◆ What you should do: All lines below containing the string "total" are to be copied.

(Stored entries)
Definition virtio_init_device (pci : PciDevice) : K VirtioDevice Z :=
  bar0 ← kopt (λ _, zget (bar pci) 0);
  kmod (λ s, mkVdev (vpci s) (vdpmm s) (pci_bar_io_base bar0) (irq_line pci) (queues s) 0 (outs s));;
  io ← kget io_base;
  if io =? 0 then mret (-1) else
  port_out 1 (u16 (io + VIRTIO_REG_DEVICE_STATUS)) 0;;
  port_out 1 (u16 (io + VIRTIO_REG_DEVICE_STATUS)) VIRTIO_STATUS_ACK;;
  port_out 1 (u16 (io + VIRTIO_REG_DEVICE_STATUS)) (Z.lor VIRTIO_STATUS_ACK VIRTIO_STATUS_DRIVER);;
  zoom vpci with_vpci (pci_enable_bus_master space pci);;
  mret 0.
Definition virtio_negotiate_features (supported : Z) : K VirtioDevice unit :=
  io ← kget io_base;
  device_features ← kget (λ s, port_in (outs s) 4 (u16 (io + VIRTIO_REG_DEVICE_FEATURES)));
  port_out 4 (u16 (io + VIRTIO_REG_GUEST_FEATURES)) (Z.land device_features supported).
Definition virtio_init_queue (queue_index : Z) : K VirtioDevice Z :=
  if VIRTIO_MAX_QUEUES <=? queue_index then mret (-1) else
  io ← kget io_base;
  port_out 2 (u16 (io + VIRTIO_REG_QUEUE_SELECT)) (u16 queue_index);;
  qsz ← kget (λ s, u16 (port_in (outs s) 2 (u16 (io + VIRTIO_REG_QUEUE_SIZE))));
  if qsz =? 0 then mret (-1) else
  let total := vring_total_size qsz in
  let pages_needed := u32 (u64 (u64 (total + PAGE_SIZE) - 1) / PAGE_SIZE) in
  phys ← zoom vdpmm with_vdpmm (pmm_alloc_contiguous pages_needed);
  if phys =? 0 then mret (-1) else
  kupd (λ s, l ← zset (queues s) queue_index
      (mkVq qsz (init_desc qsz) 0 (replicate (Z.to_nat qsz) 0) 0 (replicate (Z.to_nat qsz) (0, 0)) 0 qsz 0 phys pages_needed);
    Some (with_queues l (num_queues s) s));;
  port_out 4 (u16 (io + VIRTIO_REG_QUEUE_ADDR)) (u32 (phys / PAGE_SIZE));;
  kmod (λ s, with_queues (queues s) (if num_queues s <=? queue_index then queue_index + 1 else num_queues s) s);;
  mret 0.
Definition virtio_device_ready : K VirtioDevice unit :=
  io ← kget io_base;
  port_out 1 (u16 (io + VIRTIO_REG_DEVICE_STATUS)) (Z.lor (Z.lor VIRTIO_STATUS_ACK VIRTIO_STATUS_DRIVER) VIRTIO_STATUS_DRIVER_OK).
End setup.

(** ** Memory shared with the device *)

Abbreviation Dma := (gmap Z Z).
Fixpoint dma_put (a : Z) (l : list Z) (m : Dma) : Dma :=
  match l with
  | [] => m
  | b :: l' => dma_put (a + 1) l' (<[a := b]> m)
  end.
(** The bytes, when all are known. *)
Definition dma_get (a n : Z) (m : Dma) : option (list Z) := mapM (λ i, m !! (a + i)) (seqZ 0 n).
Definition holds (m : Dma) (a : Z) (l : list Z) : Prop := ∀ i v, l !! i = Some v → m !! (a + Z.of_nat i) = Some v.

Definition req_header (type sector : Z) : list Z := le_bytes 4 type ++ le_bytes 4 0 ++ le_bytes 8 sector.

(** A request as the virtio specification describes it: three descriptors that are chained by flag 1, for the header (the type in four bytes, four zeros and the
    sector in eight), the data and the status byte, apart from each other; flag 2 lets the device write. *)
Record request (t : list VringDesc) (m : Dma) (head type sector data len status flags : Z) : Prop := {
  rq_chain : ∃ hdr d st last, zget t head = Some (mkDesc hdr 16 1 d) ∧
    zget t d = Some (mkDesc data len flags st) ∧ zget t st = Some (mkDesc status 1 2 last) ∧
    holds m hdr (le_bytes 4 type ++ [0; 0; 0; 0] ++ le_bytes 8 sector);
  rq_apart : status < data ∨ data + len ≤ status;
}.
(** What is known of the device: it serves requests to read (type 0) and to write (type 1) sectors below its capacity, with 0 in the status byte. *)
Class VirtioDisk (D : Type) : Type := {
  dv_serve : list VringDesc → Z → Dma → D → Dma * D * Z;    (* the memory, the disk and the bytes written *)
  dv_latency : D → nat;                                      (* polls before the request is served *)
  dv_ok : D → Prop;
  dv_capacity : D → Z;
  dv_sector : D → Z → list Z;
  dv_in_time d : dv_ok d → Z.of_nat (dv_latency d) + 1 < POLL_TIMEOUT;
  dv_sector_length d i : dv_ok d → 0 ≤ i < dv_capacity d → length (dv_sector d i) = 512%nat;
  dv_in_law d t m head sector n data status : dv_ok d → 0 ≤ sector → 0 < n → sector + n ≤ dv_capacity d →
    request t m head 0 sector data (512 * n) status 3 →
    ∃ d' len, dv_serve t head m d = (dma_put status [0] (dma_put data (concat (dv_sector d <$> seqZ sector n)) m), d', len) ∧
      dv_ok d' ∧ dv_capacity d' = dv_capacity d ∧ ∀ j, dv_sector d' j = dv_sector d j;
  dv_out_law d t m head sector n data status l : dv_ok d → 0 ≤ sector → 0 < n → sector + n ≤ dv_capacity d →
    request t m head 1 sector data (512 * n) status 1 → length l = Z.to_nat (512 * n) → holds m data l →
    ∃ d' len, dv_serve t head m d = (dma_put status [0] m, d', len) ∧ dv_ok d' ∧ dv_capacity d' = dv_capacity d ∧
      ∀ j, dv_sector d' j = if decide (sector ≤ j < sector + n) then take 512 (drop (Z.to_nat (512 * (j - sector))) l) else dv_sector d j;
}.

(** ** The block device *)

(** [pending] is the request that the device works on, with the polls that are left. *)
Record Blk (D : Type) : Type := mkBlk {
  bpmm : Pmm; bvq : Virtqueue; dma : Dma; disk : D; pending : option (Z * nat); blk_capacity : Z; blk_initialized : Z
}.
Arguments mkBlk {D}.
Arguments bpmm {D}.
Arguments bvq {D}.
Arguments dma {D}.
Arguments disk {D}.
Arguments pending {D}.
Arguments blk_capacity {D}.
Arguments blk_initialized {D}.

◆ Exercise answer:
  let total := vring_total_size qsz in
  let pages_needed := u32 (u64 (u64 (total + PAGE_SIZE) - 1) / PAGE_SIZE) in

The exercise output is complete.